(** * provision.config: the two-step configuration loader

    A shallow embedding of [provision/config.py] and the properties of
    its path handling, bundle registry, attribute view and configuration
    driver.

    The module keeps its configuration in module-level globals that the
    functions read and rebind, and it runs code supplied by the site
    (configuration modules and their [init] hooks).  The embedding
    threads a record of those globals through a state-and-exception
    monad; the code of the site enters as a parameter of the driver. *)

From Stdlib Require Import ZArith Ascii String List Bool Lia.
From stdpp Require Import base option list strings gmap fin_maps.

Local Open Scope string_scope.
Local Open Scope list_scope.

(* ===================================================================== *)
(** ** [os.path] on a POSIX system

    The functions of the Python library that [config.py] calls, on
    [str] arguments: [isabs], [join], [basename], [dirname]. *)
(* ===================================================================== *)

Module PosixPath.

Definition sep : ascii := "/"%char.

Definition is_sep (c : ascii) : bool := Ascii.eqb c sep.

(** [s.startswith('/')] *)
Definition startswith_sep (s : string) : bool :=
  match s with
  | String c _ => is_sep c
  | EmptyString => false
  end.

(** [s.endswith('/')] *)
Fixpoint endswith_sep (s : string) : bool :=
  match s with
  | EmptyString => false
  | String c EmptyString => is_sep c
  | String _ r => endswith_sep r
  end.

(** [s.rfind('/')]: the highest index of a separator, [-1] without one. *)
Fixpoint rfind_from (s : string) (i last : Z) : Z :=
  match s with
  | EmptyString => last
  | String c r => rfind_from r (i + 1)%Z (if is_sep c then i else last)
  end.

Definition rfind_sep (s : string) : Z := rfind_from s 0%Z (-1)%Z.

(** The slices [s[i:]] and [s[:i]] for [0 <= i]. *)
Fixpoint slice_from (i : nat) (s : string) : string :=
  match i, s with
  | O, _ => s
  | S i', String _ r => slice_from i' r
  | S _, EmptyString => EmptyString
  end.

Fixpoint slice_to (i : nat) (s : string) : string :=
  match i, s with
  | O, _ => EmptyString
  | S i', String c r => String c (slice_to i' r)
  | S _, EmptyString => EmptyString
  end.

(** [s.rstrip('/')] *)
Fixpoint rstrip_sep (s : string) : string :=
  match s with
  | EmptyString => EmptyString
  | String c r =>
      match rstrip_sep r with
      | EmptyString => if is_sep c then EmptyString else String c EmptyString
      | r' => String c r'
      end
  end.

(** [s == '/' * len(s)] *)
Fixpoint all_sep (s : string) : bool :=
  match s with
  | EmptyString => true
  | String c r => is_sep c && all_sep r
  end.

Definition nonempty (s : string) : bool :=
  match s with EmptyString => false | _ => true end.

(** [os.path.isabs] *)
Definition isabs (s : string) : bool := startswith_sep s.

(** One round of the loop of [os.path.join]: [path] so far, component [b]. *)
Definition join_step (path b : string) : string :=
  if startswith_sep b then b
  else if negb (nonempty path) || endswith_sep path then path +:+ b
  else path +:+ "/" +:+ b.

(** [os.path.join(a, *p)] *)
Definition join (a : string) (p : list string) : string :=
  fold_left join_step p a.

(** [os.path.basename] *)
Definition basename (p : string) : string :=
  slice_from (Z.to_nat (rfind_sep p + 1)%Z) p.

(** [os.path.dirname] *)
Definition dirname (p : string) : string :=
  let head := slice_to (Z.to_nat (rfind_sep p + 1)%Z) p in
  if nonempty head && negb (all_sep head) then rstrip_sep head else head.

End PosixPath.

Import PosixPath.

(** [os.path.expanduser] with the environment it reads: [home] is the
    value of [HOME], [pw_dir] the home directory of a named user. *)
Fixpoint find_sep_from (s : string) (i : nat) : option nat :=
  match s with
  | EmptyString => None
  | String c r => if is_sep c then Some i else find_sep_from r (S i)
  end.

Definition expanduser (home : string) (pw_dir : string -> option string)
    (path : string) : string :=
  match path with
  | String "~"%char rest =>
      let i := match find_sep_from rest 1 with
               | Some i => i
               | None => String.length path
               end in
      let userhome :=
        if Nat.eqb i 1 then Some home else pw_dir (slice_to (i - 1) rest) in
      match userhome with
      | None => path
      | Some h =>
          let r := rstrip_sep h +:+ slice_from i path in
          if nonempty r then r else "/"
      end
  | _ => path
  end.

(* ===================================================================== *)
(** ** Values, bundles, exceptions, log records *)
(* ===================================================================== *)

(** The values the [Bundle] constructor can be handed: [None], a dict
    from target path to source path, or any other object, of which only
    the truth value matters. *)
Inductive pyval : Type :=
  | PyNone
  | PyDict (m : gmap string string)
  | PyOther (truth : bool).

Definition dict_is_empty (m : gmap string string) : bool :=
  bool_decide (m = ∅).

Definition truthy (v : pyval) : bool :=
  match v with
  | PyNone => false
  | PyDict m => negb (dict_is_empty m)
  | PyOther t => t
  end.

(** [a or b] *)
Definition py_or (a b : pyval) : pyval := if truthy a then a else b.

Definition is_dict (v : pyval) : Prop :=
  match v with PyDict _ => True | _ => False end.

Definition dict_or_none (v : pyval) : Prop :=
  match v with PyOther _ => False | _ => True end.

Record Bundle : Type := mkBundle { scriptmap : pyval; filemap : pyval }.

(** [Bundle.__init__(self, scriptmap=None, filemap=None)] *)
Definition Bundle_init (scriptmap filemap : pyval) : Bundle :=
  {| scriptmap := py_or scriptmap (PyDict ∅);
     filemap := py_or filemap (PyDict ∅) |}.

(** [dict(pairs)]: a later pair with the same key replaces an earlier one. *)
Definition dict_of_pairs (pairs : list (string * string)) : gmap string string :=
  fold_left (fun m kv => <[kv.1 := kv.2]> m) pairs ∅.

Inductive exn : Type :=
  | ImportError
  | KeyError (key : string)
  | IndexError
  | AttributeError
  | OSError (path : string)
  | IOError (path : string)
  | OtherError (what : string).

Inductive result (A : Type) : Type :=
  | Ok (a : A)
  | Raise (e : exn).
Arguments Ok {A} a.
Arguments Raise {A} e.

Inductive log_level : Type := DEBUG | WARNING.

Inductive log_value : Type :=
  | ArgStr (s : string)
  | ArgList (l : list string).

(** A record handed to [logger]: the level, the format string and the
    argument substituted into it. *)
Record log_record : Type :=
  mkLog { log_lvl : log_level; log_fmt : string; log_arg : log_value }.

────────────────

• What you have to do: Please tally the lines of the listing that include the string "char". The number is the whole answer.

• Answer for this exercise: 2